Тоня допрашивать его сильно не стала, и вечером, когда уже начало темнеть, Тарталья благополучно ускользнул от своей семьи к Казухе, так и не объяснившись перед ними толком, куда он пошёл в такой поздний час и планирует ли вернуться домой. С отцом он встретился на кухне за пару минут до выхода, но ни словом они так и не перекинулись — тот сделал вид, что старшего сына у него никакого не было, а Тарталья решил не давить на него и не пытаться перед ним объяснится. Матушка, впрочем, попыталась намекнуть Тарталье на то, что надо бы перед отцом извиниться, да только тому показалось, что больно много чести в этом, и заверил её, что поговорит с ним потом. Антон поймал Тарталью уже в коридоре, но так и не решился спросить, что вчера между ними произошло, и тогда Тевкр принялся ему говорить, что отец попытался Тарталью в плохом свете выставить за то, чего Тарталья не делал, и его слова петлёй туго затянулись у Тартальи на шее. Перед братьями он тоже не объяснялся, присел перед ними на корточки и улыбнулся, чуть приобнимая их за плечи, и пообещал рассказать всё, когда вернётся домой. На улице было темно. Близилась ночь, холодало, но Тарталья холода словно не чувствовал вообще — так и шёл среди закутанных маленьких людей в своей тоненькой осенней куртке, возвышаясь над ними на голову и привлекал к себе внимание прохожих. Может, те недовольно оглядывались, потому что сигаретный дым летел им в лицо, но Тарталья был слишком воодушевлён, чтобы позаботиться о комфорте других.

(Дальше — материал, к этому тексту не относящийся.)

(** * LiteGen dashboard: a shallow embedding of the crawl form, the crawl list
    and the dashboard route, with the properties their specification states.

    Sources embedded here:
    - [src/frontend/src/components/crawl-form.tsx]  (module [CrawlForm])
    - [src/frontend/src/components/crawl-list.tsx]  (module [CrawlList])
    - [src/frontend/src/routes/_app/dashboard.tsx]  (module [Dashboard])

    Conventions.
    - A JavaScript string is a Rocq [string]; a character is read as the
      UTF-16 code unit of the same number (0..255).
    - A React component is a record of its [useState] cells.  An event handler
      is a function from the cells it closes over to the cells after the
      re-render, paired with the effects it performs on the outside world
      (requests, timers, callbacks).  React re-renders between two discrete
      events, so a handler always runs against the cells of the latest render.
    - An [await] splits a handler in two: the part before the request is
      issued and the part that runs once the request settles. *)

From Stdlib Require Import ZArith QArith Strings.String Strings.Ascii List Lia.
From Stdlib Require Import QArith.Qminmax Numbers.DecimalString.
From stdpp Require Import base option list strings gmap.

Open Scope string_scope.
Open Scope list_scope.

(** ** JavaScript primitives used by the components *)
Module JS.

(** Code units that [String.prototype.trim] removes (WhiteSpace and
    LineTerminator of ECMA-262) among the code units 0..255:
    TAB, LF, VT, FF, CR, SPACE, NBSP. *)
Definition isWhiteSpace (c : ascii) : bool :=
  match N_of_ascii c with
  | 9%N | 10%N | 11%N | 12%N | 13%N | 32%N | 160%N => true
  | _ => false
  end.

Воодушевлён — вообще мягко сказано. Была у Тартальи одна удивительная способность: он умел хранить в себе все эмоции разом и приумножать их за счёт друг друга так, что его «неправильно и постыдно» очень быстро сменилось предвкушением и искренней радостью от предстоящей встречи. Стыд вообще чувство для него непозволительное, слишком уж оно тянет вниз, сковывает и лишает всякой силы. А Тарталья определённо не мог позволить себе этой силы лишиться; он её лелеял глубоко внутри и раздувал своей любовью до предела, чувствовал себя всемогущим и наслаждался этим, идя по пустому проспекту в сторону дома Казухи и наблюдая за видом на порт, открывающимся с центра города. У Тартальи сводило мышцы и чесались кулаки; хотелось свернуть к старику Снежевичу, да выйти на честный бой с каким-нибудь только что вернувшимся моряком. Маяковского читать — тоже хотелось. Тарталья никуда не сворачивал.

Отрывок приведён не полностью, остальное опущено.